In 1997, the Supreme Court upheld the constitutionality of state laws regarding sexual predators (Kansas v. Hendricks, 1997); these laws are based on the concept of parens patriae, under which the government, as “parent,” has the power to protect the public from threats, as well as the duty to care for those who cannot take care of themselves (Perlin, 2000c). These laws were intended to prevent sex offenders from committing similar offences, in some cases by ensuring that offenders do not reenter society while there is a significant risk that they will reoffend. At the end of a prison term, if a sexual predator was deemed likely to reoffend and was suffering from a mental abnormality or personality disorder, that person could be committed to a psychiatric hospital indefinitely (Tucker & Brakel, 2012; Winick, 2003). In 2010, the Supreme Court extended such civil commitments to sexually violent predators in federal custody (United States v. Comstock, 2010).

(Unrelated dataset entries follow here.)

(* ===== verification/ProtoBase.v ===== *)
(** * irtt-proto: errors, flags, constants and the 4-byte packet header

    Models [crates/irtt-proto/src/error.rs], [flags.rs] and the constants and
    header functions of [lib.rs]. *)

From S2P Require Import Prelude.

(** [enum ProtoError]. *)
Inductive ProtoError : Type :=
  | PacketTooShort (needed actual : Z)
  | PacketLengthMismatch (expected actual : Z)
  | BadMagic
  | ReservedFlags (bits : Z)
  | MissingFlag (flag : Z)
  | UnexpectedFlag (flag : Z)
  | HmacPresenceMismatch
  | BadHmac
  | InvalidHmacOffset
  | TruncatedVarint
  | VarintOverflow
  | InvalidUtf8
  | InvalidEnum (name : string) (value : Z)
  | PacketLengthUnrepresentable (length : Z)
  | ParameterLengthTooLarge (tag length : Z)
  | ZeroToken
  | MalformedParams
  | PayloadTooLarge (available provided : Z)
  | MissingField (name : string)
  | UnexpectedField (name : string).

#[export] Instance ProtoError_eq_dec : EqDecision ProtoError.
Proof. solve_decision. Defined.

(** [type Result<T>] of the crate. *)
Abbreviation PResult := (Result ProtoError).

Definition FLAG_OPEN : Z := 0x01.
Definition FLAG_REPLY : Z := 0x02.
Definition FLAG_CLOSE : Z := 0x04.
Definition FLAG_HMAC : Z := 0x08.
Definition RESERVED_FLAGS_MASK : Z := 0xF0.

Definition validate_flags (flags : Z) : PResult unit :=
  let reserved := Z.land flags RESERVED_FLAGS_MASK in
  if decide (reserved ≠ 0) then Err (ReservedFlags reserved) else Ok tt.

Definition has (flags flag : Z) : bool := negb (Z.land flags flag =? 0).

Definition MAGIC : bytes := [0x14; 0xA7; 0x5B].
Definition PROTOCOL_VERSION : Z := 1.
Definition HMAC_SIZE : Z := 16.
Definition TOKEN_SIZE : Z := 8.
Definition SEQ_SIZE : Z := 4.
Definition RECV_COUNT_SIZE : Z := 4.
Definition RECV_WINDOW_SIZE : Z := 8.
Definition TIMESTAMP_SIZE : Z := 8.
Definition HEADER_SIZE : Z := 4.

Definition write_header (out : bytes) (flags : Z) : bytes := (out ++ MAGIC) ++ [flags].

#[global] Arguments write_header _ _ : simpl never.

Definition validate_header (packet : bytes) : PResult Z :=
  if decide (len packet < HEADER_SIZE)
  then Err (PacketTooShort HEADER_SIZE (len packet))
  else
    magic ← slice 0 3 packet;
    if decide (magic ≠ MAGIC) then Err BadMagic
    else
      flags ← expect (packet !! 3%nat);
      _ ← validate_flags flags;
      Ok flags.

(** ** Lemmas *)

Lemma has_testbit flags n : 0 ≤ n → has flags (2 ^ n) = Z.testbit flags n.
Proof.
  intros Hn. unfold has. rewrite land_pow2 by done.
  destruct (Z.testbit flags n); [|done].
  pose proof (Z.pow_pos_nonneg 2 n). destruct (Z.eqb_spec (2 ^ n) 0); [lia|done].
Qed.

(** The four flags are bits 0 to 3. *)
Lemma has_open f : has f FLAG_OPEN = Z.testbit f 0.
Proof. by apply (has_testbit f 0). Qed.
Lemma has_reply f : has f FLAG_REPLY = Z.testbit f 1.
Proof. by apply (has_testbit f 1). Qed.
Lemma has_close f : has f FLAG_CLOSE = Z.testbit f 2.
Proof. by apply (has_testbit f 2). Qed.
Lemma has_hmac f : has f FLAG_HMAC = Z.testbit f 3.
Proof. by apply (has_testbit f 3). Qed.

(** The flags byte a packet may carry: four bits, no reserved one. *)
Definition flags_ok (f : Z) : Prop := 0 ≤ f < 16.
#[export] Instance flags_ok_dec f : Decision (flags_ok f).
Proof. unfold flags_ok. apply _. Defined.

Lemma validate_flags_spec f :
  in_u 8 f → validate_flags f = if decide (flags_ok f) then Ok tt
                                else Err (ReservedFlags (Z.land f RESERVED_FLAGS_MASK)).
Proof.
  intros Hf. apply (byte_cases (λ f, bool_decide
    (validate_flags f = if decide (flags_ok f) then Ok tt
                        else Err (ReservedFlags (Z.land f RESERVED_FLAGS_MASK)))))
    in Hf; [by apply bool_decide_eq_true in Hf | by vm_compute].
Qed.

Lemma validate_flags_ok f : flags_ok f → validate_flags f = Ok tt.
Proof.
  intros Hf. rewrite validate_flags_spec by (unfold flags_ok, in_u in *; lia).
  by rewrite decide_True.
Qed.

Lemma validate_flags_inv f : in_u 8 f → validate_flags f = Ok tt → flags_ok f.
Proof. intros Hf. rewrite validate_flags_spec by done. by case_decide. Qed.

Lemma len_write_header out f : len (write_header out f) = len out + HEADER_SIZE.
Proof. unfold write_header, MAGIC, HEADER_SIZE. len_lia. Qed.
#[export] Hint Rewrite len_write_header : len.

(** A written header validates, whatever follows it. *)
Lemma validate_write_header f body :
  flags_ok f → validate_header (write_header [] f ++ body) = Ok f.
Proof.
  intros Hf. unfold validate_header.
  rewrite decide_False by (autorewrite with len; pose proof (len_nonneg body); unfold HEADER_SIZE; lia).
  change (write_header [] f ++ body) with ([] ++ MAGIC ++ (f :: body)).
  rewrite (slice_app [] MAGIC (f :: body)) by done. simpl.
  by rewrite validate_flags_ok.
Qed.

(** The header accepts exactly magic plus a byte with no reserved bit. *)
Lemma validate_header_inv packet f :
  bytes_ok packet → validate_header packet = Ok f →
  ∃ body, packet = write_header [] f ++ body ∧ flags_ok f.
Proof.
  unfold validate_header. intros Hb. case_decide as Hl; [done|].
  destruct packet as [|a [|b [|c [|d body]]]]; try (unfold HEADER_SIZE, len in Hl; simpl in Hl; lia).
  rewrite slice_ok by len_lia. simpl. case_decide as Hm; [done|].
  intros (u & Hv & [= <-])%bind_ok. destruct u. exists body. injection Hm as -> -> ->.
  split; [done|]. apply validate_flags_inv; [|done].
  by repeat (apply bytes_ok_cons in Hb as [? Hb]).
Qed.

Lemma validate_header_no_panic packet : no_panic (validate_header packet).
Proof.
  unfold validate_header. case_decide as Hl; [done|].
  destruct packet as [|a [|b [|c [|d body]]]]; try (unfold HEADER_SIZE, len in Hl; simpl in Hl; lia).
  rewrite slice_ok by len_lia. simpl. case_decide; [done|].
  unfold validate_flags. by case_decide.
Qed.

However, some people viewed such laws as too restrictive, and in 2002, the Supreme Court ruled that in order to commit a sexual offender indefinitely after a jail or prison sentence has been served, it must be demonstrated that the person has difficulty controlling the behavior (Kansas v. Crane, 2002; the Supreme Court did not say how to demonstrate this, other than pointing to the individual’s past history). In prison, treatment is voluntary, whereas with commitment it is mandatory.

Thinking Like A Clinician

Tyrone was diagnosed with schizoaffective disorder when he was 25; his mother couldn’t supervise and take care of him to the extent that he needed. Cutbacks in mental health services in his community meant that he couldn’t receive adequate services outside of a hospital. By age 30, he was living on the streets or in jail for petty crimes such as stealing food from a grocery store, and he’d been treated for brief periods in a psychiatric facility. Based on what you have read, do you think Tyrone is dangerous—why or why not? Suppose, during psychotic episodes, he darts across busy streets—causing car accidents as drivers quickly brake to avoid hitting him. Would he legally be considered dangerous then—why or why not? What would be the advantages and disadvantages to him, and to society, of committing him to inpatient treatment? To outpatient treatment?